5. Review of Patient #12's ED record, dated 02/28/17 showed:
-He was a [AGE] year old male who presented to the ED via private vehicle at 11:37 AM with a chief complaint of mental health evaluation for suicidal ideation (thoughts of harming self).
-Staff H, ED Physician, documented that the patient had a history of Attention Deficit Hyperactivity Disorder (a chronic condition including attention difficulty, hyperactivity, and impulsiveness), Bipolar Disorder (a mental disorder marked by alternating periods of elation and sadness), and Depression (a mood disorder that causes a persistent feeling of sadness and loss of interest).
-The history of present illness showed that the patient had been recently released from jail after 15 years incarcerated and that the past few weeks he had been having difficulty adjusting and was depressed and had suicidal thoughts. The patient admitted to having overdosed twice and told his sister he wanted to get a gun and shoot himself.
-The patient was taking no medications at the time of his visit to the ED.

-Staff N, Registered Nurse (RN), documented that the patient had tried to engage in a police chase prior to the visit in an attempt to crash a vehicle and kill himself. He also had recently quit his job, and been kicked out of his sister's home where he had been living.

-The Comprehensive Intake Assessment (an assessment tool for behavioral health patients utilized to obtain a history, and determine the plan of care and disposition) completed by Staff I, Social Worker and Behavioral Health Assessment Counselor, showed that the patient had intense and daily thoughts of suicide. He had plans to "blow his head off", overdose, electrocute himself, and cut his wrist. Patient #12 refused to answer questions about past or present homicidal ideation (thoughts of harming others). He presented with a depressed and anxious mood, tearful, and irritable at times but overall was cooperative and pleasant. Staff I recommended a disposition of Acute Inpatient Treatment due to risk of harm to self or others.

-Staff H, Physician, noted at the time of his reevaluation that the BHAC had recommended inpatient evaluation and had a facility ready to accept the patient.
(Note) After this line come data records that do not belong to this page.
Lemma re_search_iso_datetime_leftmost pre d t post :
  iso_shaped d → time_shaped t →
  (∀ j, (j < length pre)%nat →
        ¬ occurs_at iso_datetime_re (pre ++ (d ++ t) ++ post) j) →
  ∃ m, re_search iso_datetime_re (strip (pre ++ (d ++ t) ++ post)) = Some m ∧
       m_groups m = [d].
Proof.
  intros Hshape Ht Hleft.
  pose proof (iso_datetime_matches _ _ Hshape Ht) as Hmatch.
  pose proof (iso_shaped_length _ Hshape) as Ld.
  pose proof (time_shaped_length _ Ht) as Lt.
  destruct (iso_shaped_ends _ Hshape) as (x & mid & y0 & Ed & Hx%digit_not_space & _).
  destruct Ht as (h1 & h2 & m1 & m2 & Et & Hdig).
  assert (is_space m2 = false) as Hy.
  { apply digit_not_space.
    by apply Forall_cons in Hdig as [? [? [? [? _]%Forall_cons]%Forall_cons]%Forall_cons]. }
  assert (d ++ t = x :: (mid ++ [y0] ++ ["T"%char; h1; h2; ":"%char; m1]) ++ [m2]) as Ew.
  { rewrite Ed, Et. cbn [app]. f_equal. rewrite <- !app_assoc. reflexivity. }
  assert (leftmost iso_datetime_re (strip (pre ++ (d ++ t) ++ post))
            (length (lstrip pre))) as HL.
  { rewrite Ew. apply leftmost_strip; [done..|by exists [d]; rewrite <- Ew|by rewrite <- Ew]. }
  apply re_search_leftmost in HL as (m & Hm & Hlen & Hs & Hw).
  exists m. split; [done|].
  rewrite Ew, strip_around, <- Ew in Hs by done.
  apply app_inj_1 in Hs as [_ Hs]; [|done].
  apply matches_iso_datetime_inv in Hw as (d' & t' & Hg0 & Hg & Hd' & Ht').
  rewrite Hg0, <- !app_assoc in Hs.
  apply app_inj_1 in Hs as [Hdd _];
    [|by rewrite Ld, (iso_shaped_length d')].
  by rewrite Hg, <- Hdd.
Qed.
The patient agreed with the plan, was medically stable for psychiatric evaluation, and was in stable condition at the time of transfer.

-Staff H added an addendum to his note at 3:57 PM that reported the patient became agitated when staff told him they were going to take the strings out of his pants. This led him to threaten to kill staff and run out of the emergency department. Security was activated but they were unable to catch the patient. The local police department was notified to search for the patient, and affidavits were then written to be kept with the chart. The patient was on a one-to-one observation (staff members monitor the patient for their entire stay and keep the patient within their line of site at all times) at the time he eloped from the ED.

-Staff N attempted to obtain consent to transfer the patient to the accepting psychiatric facility, when he became angry about the dress code at the facility. Staff N requested the one-to-one sitter (Staff G, Healthcare Technician/Sitter) call security and Staff I, BHAC, back to the room. The patient then turned to her and stated, "You touch me and I will kill you and I have no problem with that." She stepped out of the room and let security take over the situation while she called the physician. Upon return to the room, she was informed the patient had fled the room and left the ED on foot while security chased after him.

-From 12:15 PM to 3:30 PM Patient #12 was documented as assessed every 15 minutes with a one-to-one Suicide Observation Record.